Aboseif Sherif R, Franke Ethan I, Nash Steven D, Slutsky Joel N, Baum Neil H, Tu Le Mai, Galloway Niall T, Pommerville Peter J, Sutherland Suzette E, Bresette John F
Department of Urology, Kaiser Permanente, Los Angeles, California 90027, USA.
J Urol. 2009 May;181(5):2187-91. doi: 10.1016/j.juro.2009.01.039. Epub 2009 Mar 17.
We determined the efficacy, safety, adjustability and technical feasibility of the adjustable continence therapy device (Uromedica, Plymouth, Minnesota) for the treatment of recurrent female stress urinary incontinence.
Female patients with recurrent stress urinary incontinence were enrolled in the study and a defined set of exclusionary criteria were followed. Baseline and regular followup tests to determine eligibility, and to measure subjective and objective improvement were performed. A trocar was passed fluoroscopically and with digital vaginal guidance to the urethrovesical junction through small incisions between the labia majora and minora. The adjustable continence therapy device was delivered and the balloons were filled with isotonic contrast. The injection ports for balloon inflation were placed in a subcutaneous pocket in each labia majora. Device adjustments were performed percutaneously in the clinic postoperatively. An approved investigational device exemption Food and Drug Administration protocol was followed to record all adverse events.
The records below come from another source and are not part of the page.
(** * mcp-server-make: the Make.com API client and its tool dispatchers

    A shallow embedding of [src/make-client.ts] (the API client, found in
    the last part of [src/api/mcp.ts]), of the stdio dispatcher
    [src/src/index.ts] and of the hosted handler at the head of
    [src/api/mcp.ts].

    Modelling choices, all of them visible in the definitions below:

    - TypeScript types are erased at run time, so every argument a
      handler passes to a client method is a JavaScript value that may be
      [undefined]: [jsval := option json], [None] standing for
      [undefined]. The values are those JSON can carry, since the
      arguments of a call and the bodies of the responses are parsed JSON.
    - [String(value)] and a template literal can throw: an object with an
      own [toString] property (never callable in parsed JSON) cannot be
      converted, and the TypeError leaves the client before any request
      is made. [ToString] is therefore partial.
    - Strings are sequences of bytes (their UTF-8 encoding), so only
      well-formed strings are represented. A number is a double, known
      by the text [String] prints for it; from that text follow whether
      it is falsy (0 and NaN) and whether [JSON.stringify] prints it or
      prints null (NaN and the infinities). An HTTP status is an
      integer.
    - [fetch] talks to a [Remote], a function from the request issued to
      what comes back; every request issued is recorded in a trace, so
      that "no remote request" is a statement about the trace.
    - [response.json()] is the platform's JSON parser: a response carries
      the parsed body, or the message of the SyntaxError the parser gives
      when the text is not JSON.
    - The second hosted file kept in [src/api/mcp.ts] registers its tools
      one by one with zod schemas and leaves the lookup by name, the
      validation of arguments and the conversion of errors to the SDK,
      which is not part of the sources; only its registrations and their
      callbacks are modelled, in [ApiMcpZod]. *)

From Stdlib Require Import ZArith NArith String Ascii List.
From stdpp Require Import base option list strings gmap pretty.
Import ListNotations.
A total of 162 subjects underwent implantation with 1 year of data available on 140. Mean Stamey score improved by 1 grade or more in 76.4% (107 of 140) of subjects. Improvement in the mean incontinence quality of life questionnaire score was noted at 36.5 to 70.7 (p <0.001). Reductions in mean Urogenital Distress Inventory (60.3 to 33.4) and Incontinence Impact Questionnaire (54.4 to 23.4) scores also occurred (p <0.001). Mean provocative pad weight decreased from 49.6 to 11.2 gm (p <0.001). Of the patients 52% (67 of 130) were dry at 1 year (less than 2 gm on provocative pad weight testing) and 80% (102 of 126) were improved (greater than 50% reduction on provocative pad weight testing). Complications occurred in 24.4% (38 of 156) of patients. Explantation was required in 18.3% (28 of 153) of the patients during 1 year. In terms of the complications 96.0% were considered to be mild or moderate.
The Uromedica adjustable continence therapy device is an effective, simple, safe and minimally invasive treatment for recurrent female stress urinary incontinence. It can be easily adjusted percutaneously to enhance efficacy and complications are usually easily manageable. Explantation does not preclude later repeat implantation.
我们确定了可调节性控尿治疗装置(Uromedica公司,明尼苏达州普利茅斯)治疗复发性女性压力性尿失禁的疗效、安全性、可调节性及技术可行性。
将复发性压力性尿失禁的女性患者纳入研究,并遵循一系列明确的排除标准。进行基线及定期随访检查以确定入选资格,并测量主观及客观改善情况。在荧光镜引导下并通过数字阴道引导,将套管针经大阴唇和小阴唇之间的小切口插入至尿道膀胱交界处。置入可调节性控尿治疗装置,并向球囊内注入等渗造影剂。球囊充盈的注射端口置于两侧大阴唇的皮下囊袋中。术后在门诊经皮进行装置调节。遵循美国食品药品监督管理局批准的研究性器械豁免方案记录所有不良事件。
共有162例患者接受了植入手术,140例有1年的可用数据。76.4%(140例中的107例)的患者平均Stamey评分提高了1级或更多。平均尿失禁生活质量问卷评分改善至36.5至70.7(p<0.001)。平均泌尿生殖系统困扰量表评分(从60.3降至33.4)及尿失禁影响问卷评分(从54.4降至23.4)也有所降低(p<0.001)。平均激发试验垫重量从49.6克降至11.2克(p<0.001)。52%(130例中的67例)的患者在1年时达到干爽(激发试验垫重量测试小于2克),80%(126例中的102例)有所改善(激发试验垫重量测试减少超过50%)。24.4%(156例中的38例)的患者出现并发症。18.3%(153例中的28例)的患者在1年内需要取出装置。就并发症而言,96.0%被认为是轻度或中度。
Uromedica可调节性控尿治疗装置是一种治疗复发性女性压力性尿失禁的有效、简单、安全且微创的方法。它可经皮轻松调节以提高疗效,并发症通常易于处理。取出装置并不妨碍日后再次植入。